PHIL 333 Assignment 4

Pharmacy is a noble respected profession guided by strict laws and regulations. Pharmacists are the care providers who are responsible to provide drug therapies that improve the quality of life of a patient and their family. Previously pharmacists were only thought to be a drug dispenser but now they are the care providers of the community (Lai, Trac, Lovett, 2013). In the 1800s, pharmacists played the role of apothecary, a medical professional that prepared and sold drugs in earlier times (Lai, Trac, Lovett, 2013). Towards the end of the 1900s to the present, pharmacists have focused on responding to manage care and new concerns about the quality of patient care (Lai, Trac, Lovett, 2013).
Moral and ethics have always had a special place in the practices of these health care providers as they are looked up to as the trusted members of societies. There are always some ‘black sheep’ who bend the rules and bring a bad name to this noble profession (Ankenbruck, 2014). Breaking the confidentiality of the patient, marking up the price of medication for a difficult patient or selling too much codeine, are practices that no pharmacist would do if they were ethically and morally sane (Ankenbruck, 2014).

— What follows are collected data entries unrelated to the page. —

(** * Hyperdimensional computing core: hypervector algebra and thermometer encoder

    A shallow embedding of [src/hdc/hdc_core.c] and [src/hdc/hdc_encode.c].

    The C functions work on caller-owned buffers of type
    [hv_t = uint8_t[HV_BYTES]] that they receive by address, several of them
    in place ([hdc_bundle], [hdc_permute]) or with the output buffer also
    passed as an input ([hdc_xor (temp, temp, basis)]).  The embedding keeps
    that: a memory maps buffer addresses to byte arrays, every function takes
    the memory and the addresses and gives back the memory it leaves, and two
    arguments may name the same buffer.  A call that C leaves undefined
    (division by zero, overflow of a signed subtraction) has no result. *)

From Stdlib Require Import ZArith Lia List Bool.
From stdpp Require Import base tactics option list numbers functions.

Local Open Scope Z_scope.

(** Linear arithmetic with [/] and [mod] by constants. *)
Ltac solve_divmod := Z.div_mod_to_equations; lia.

(** * The program *)

(** ** Machine integers

    Unsigned C integers are [Z] with the wrap-around written out where a value
    is converted to the narrower type. *)

Definition u8 (x : Z) : Z := x mod 256.
Definition u32 (x : Z) : Z := x mod 4294967296.

(** Unsigned division.  Division by zero is undefined in C: no result. *)
Definition udiv (a b : Z) : option Z :=
  if decide (b = 0) then None else Some (a / b).

Definition u16 (x : Z) : Z := x mod 65536.

(** Subtraction in [int].  [int_bits] is the width of [int] on the platform:
    16 on the ATmega328P, 32 where the unit tests run.  Signed overflow is
    undefined in C: no result. *)
Definition int_sub (int_bits a b : Z) : option Z :=
  if decide (- 2 ^ (int_bits - 1) ≤ a - b < 2 ^ (int_bits - 1))
  then Some (a - b) else None.

(** ** Constants of [hdc_core.h] and [hdc_encode.h] *)

Definition HV_DIMENSIONS : Z := 128.
Definition HV_BYTES : Z := 16.
Definition THERMO_LEVELS : Z := 128.
Definition ADC_MAX : Z := 1023.

(** ** Memory

    [hv_t] is an array of bytes.  A pointer of type [hv_t] (or [const hv_t*],
    counted in units of [hv_t]) is the index of a buffer; [basis_vectors[ch]]
    is the buffer [basis_vectors + ch]. *)

Abbreviation hv_t := (list Z).
Abbreviation ptr := nat.
Abbreviation mem := (ptr → hv_t).

(** A hypervector proper: [HV_BYTES] cells, each holding a [uint8_t]. *)
Definition hv_wf (v : hv_t) : Prop :=
  length v = Z.to_nat HV_BYTES ∧ Forall (λ b, 0 ≤ b < 256) v.

Definition mem_wf (m : mem) : Prop := ∀ p, hv_wf (m p).

(** [p[i]] read.  Every index the sources use is below [HV_BYTES]; a read
    beyond the end of the array, which the sources never make, gives the
    default element of the list library here. *)
Definition load (m : mem) (p : ptr) (i : Z) : Z := m p !!! Z.to_nat i.

(** [p[i] = v]: the value is converted to [uint8_t] by the assignment.  A
    write beyond the end of the array, which the sources never make, is
    dropped here. *)
Definition store (m : mem) (p : ptr) (i v : Z) : mem :=
  <[p := <[Z.to_nat i := u8 v]> (m p)]> m.

(** Bit [k] of a hypervector: byte [k / 8], bit [k mod 8], least significant
    bit first. *)
Definition hv_bit (v : hv_t) (k : Z) : bool :=
  Z.testbit (v !!! Z.to_nat (k / 8)) (k mod 8).

(** ** Loops

    [for (uint8_t i = 0U; i < n; i++) body]: the bound is at most 255 in every
    use, so the counter does not wrap. *)

Fixpoint iter_upto {S : Type} (n : nat) (body : Z → S → S) (s : S) : S :=
  match n with
  | O => s
  | Datatypes.S k => body (Z.of_nat k) (iter_upto k body s)
  end.

Definition for_loop {S : Type} (n : Z) (body : Z → S → S) (s : S) : S :=
  iter_upto (Z.to_nat n) body s.

(** ** <string.h> *)

(** [memset(s, c, n)]: the first [n] bytes of [s] are set to
    [(unsigned char)c]. *)
Definition memset (m : mem) (s : ptr) (c n : Z) : mem :=
  for_loop n (λ i m, store m s i c) m.

(** Modelled from the spec: [memcpy] is the C library's, and its code is not
    part of the sources.  The specification describes the copy as operating
    byte-wise, so [memcpy(dest, src, n)] is the byte copy [dest[i] = src[i]]
    for [i] from 0 to [n - 1], also when [dest] and [src] are the same buffer.
    On two distinct buffers this is what ISO C 7.24.2.1 defines.  For a
    buffer copied onto itself the standard defines nothing, and the byte copy
    is what the library linked with the program is taken to do; buffers are
    whole arrays, so two of them overlap only by being the same one, and then
    a byte copy leaves the same memory in whatever order it goes.  The copy
    has a result for every argument. *)
Definition memcpy (m : mem) (dest src : ptr) (n : Z) : option mem :=
  Some (for_loop n (λ i m, store m dest i (load m src i)) m).

(** ** hdc_core.c *)

Definition hdc_popcount8 (byte : Z) : Z :=
  let byte := u8 (byte - Z.land (Z.shiftr byte 1) 0x55) in
  let byte := u8 (Z.land byte 0x33 + Z.land (Z.shiftr byte 2) 0x33) in
  u8 (Z.land (byte + Z.shiftr byte 4) 0x0F).

Definition hdc_popcount (m : mem) (hv : ptr) : Z :=
  for_loop HV_BYTES (λ i count, u8 (count + hdc_popcount8 (load m hv i))) 0.

Definition hdc_xor (m : mem) (result a b : ptr) : mem :=
  for_loop HV_BYTES
    (λ i m, store m result i (Z.lxor (load m a i) (load m b i))) m.

Definition hdc_or (m : mem) (result a b : ptr) : mem :=
  for_loop HV_BYTES
    (λ i m, store m result i (Z.lor (load m a i) (load m b i))) m.

Definition hdc_and (m : mem) (result a b : ptr) : mem :=
  for_loop HV_BYTES
    (λ i m, store m result i (Z.land (load m a i) (load m b i))) m.

Definition hdc_bundle (m : mem) (memory pattern : ptr) : mem :=
  for_loop HV_BYTES
    (λ i m, store m memory i (Z.lor (load m memory i) (load m pattern i))) m.

Definition hdc_hamming (m : mem) (a b : ptr) : Z :=
  for_loop HV_BYTES
    (λ i distance,
       u8 (distance + hdc_popcount8 (Z.lxor (load m a i) (load m b i)))) 0.

Definition hdc_similarity (m : mem) (a b : ptr) : Z :=
  u8 (HV_DIMENSIONS - hdc_hamming m a b).

Definition hdc_clear (m : mem) (hv : ptr) : mem := memset m hv 0 HV_BYTES.

Definition hdc_fill (m : mem) (hv : ptr) (value : Z) : mem :=
  memset m hv value HV_BYTES.

Definition hdc_copy (m : mem) (dest src : ptr) : option mem :=
  memcpy m dest src HV_BYTES.

(** One turn of the loop of [hdc_permute]. *)
Definition permute_body (temp hv : ptr) (byte_shift bit_shift : Z)
    (i : Z) (m : mem) : mem :=
  let dest_byte := u8 ((i + byte_shift) mod HV_BYTES) in
  if decide (bit_shift = 0) then
    store m temp dest_byte (load m hv i)
  else
    let m := store m temp dest_byte
               (Z.lor (load m temp dest_byte)
                      (Z.shiftl (load m hv i) bit_shift)) in
    let next_byte := u8 ((dest_byte + 1) mod HV_BYTES) in
    store m temp next_byte
      (Z.lor (load m temp next_byte)
             (Z.shiftr (load m hv i) (8 - bit_shift))).

(** [temp] is the address of the automatic array [hv_t temp] of the call: a
    buffer of its own, which the caller's [hv] cannot name. *)
Definition hdc_permute (temp : ptr) (m : mem) (hv : ptr) (shifts : Z)
    : option mem :=
  if decide (shifts = 0) then Some m
  else
    let shifts := u8 (shifts mod HV_DIMENSIONS) in
    let byte_shift := u8 (shifts / 8) in
    let bit_shift := u8 (shifts mod 8) in
    let m := hdc_clear m temp in
    let m := for_loop HV_BYTES (permute_body temp hv byte_shift bit_shift) m in
    hdc_copy m hv temp.

(** ** hdc_encode.c *)

Definition hdc_encode_thermometer (m : mem) (hv : ptr) (value max_value : Z)
    : option mem :=
  let m := hdc_clear m hv in
  if decide (max_value ≤ value) then Some (hdc_fill m hv 0xFF)
  else
    q ← udiv (u32 (u32 value * THERMO_LEVELS)) max_value;
    let level := u8 q in
    let full_bytes := u8 (level / 8) in
    let remaining_bits := u8 (level mod 8) in
    let m := for_loop full_bytes (λ i m, store m hv i 0xFF) m in
    if decide (full_bytes < HV_BYTES ∧ 0 < remaining_bits) then
      Some (store m hv full_bytes (Z.shiftl 1 remaining_bits - 1))
    else Some m.

Definition hdc_encode_adc (m : mem) (hv : ptr) (adc_value : Z) : option mem :=
  hdc_encode_thermometer m hv adc_value ADC_MAX.

(** The [int16_t] arguments are promoted to [int] for the two subtractions,
    whose results are converted to [uint16_t]. *)
Definition hdc_encode_bipolar (int_bits : Z) (m : mem) (hv : ptr)
    (value min_val max_val : Z) : option mem :=
  d ← int_sub int_bits max_val min_val;
  let range := u16 d in
  s ← int_sub int_bits value min_val;
  let shifted := u16 s in
  hdc_encode_thermometer m hv shifted range.

(** One turn of the loop of [hdc_encode_multi_channel]; [values[ch]] has no
    value beyond the end of the array. *)
Definition multi_channel_body (temp result : ptr) (values : list Z)
    (basis_vectors : ptr) (ch : Z) (om : option mem) : option mem :=
  m ← om;
  v ← values !! Z.to_nat ch;
  m ← hdc_encode_adc m temp v;
  let m := hdc_xor m temp temp (basis_vectors + Z.to_nat ch)%nat in
  Some (hdc_bundle m result temp).

(** [temp] is the address of the automatic array [hv_t temp] of the call. *)
Definition hdc_encode_multi_channel (temp : ptr) (m : mem) (result : ptr)
    (values : list Z) (num_channels : Z) (basis_vectors : ptr) : option mem :=
  let m := hdc_clear m result in
  for_loop num_channels
    (multi_channel_body temp result values basis_vectors) (Some m).

(** * Vocabulary of the properties *)

(** The zero vector and the all-ones vector. *)
Definition hv_zero : hv_t := replicate 16 0.
Definition hv_ones : hv_t := replicate 16 0xFF.

(** [zsum n f] is [f 0 + ... + f (n - 1)]. *)
Definition zsum (n : Z) (f : Z → Z) : Z := for_loop n (λ i acc, acc + f i) 0.

(** The number of set bits of a byte. *)
Definition bits8 (b : Z) : Z := zsum 8 (λ j, Z.b2z (Z.testbit b j)).

(** The number of set bits of a hypervector. *)
Definition count_bits (v : hv_t) : Z :=
  zsum HV_DIMENSIONS (λ k, Z.b2z (hv_bit v k)).

(** The number of positions at which two hypervectors differ. *)
Definition hamming_bits (x y : hv_t) : Z :=
  zsum HV_DIMENSIONS (λ k, Z.b2z (xorb (hv_bit x k) (hv_bit y k))).

(** Each bit of [y] is the negation of the same bit of [x]. *)
Definition hv_complements (x y : hv_t) : Prop :=
  ∀ k, 0 ≤ k < HV_DIMENSIONS → hv_bit y k = negb (hv_bit x k).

The different ethical issues faced by the pharmacist can be categorized into confidentiality, justice, veracity, non-maleficence and autonomy. Autonomy is one of the most common issues faced by pharmacists every day (Christman, 2015). They have to create a balance between the patients’ right for information and protecting them from harm (Rhys, 2007). Consequences may occur if full disclosure of the side effects of the therapy is revealed to the patient and they back out from the treatment. Also it can result in interference in the physician-patient relation, therefore when providing information to the patient about the therapy the pharmacist must exercise caution (Rhys, 2007).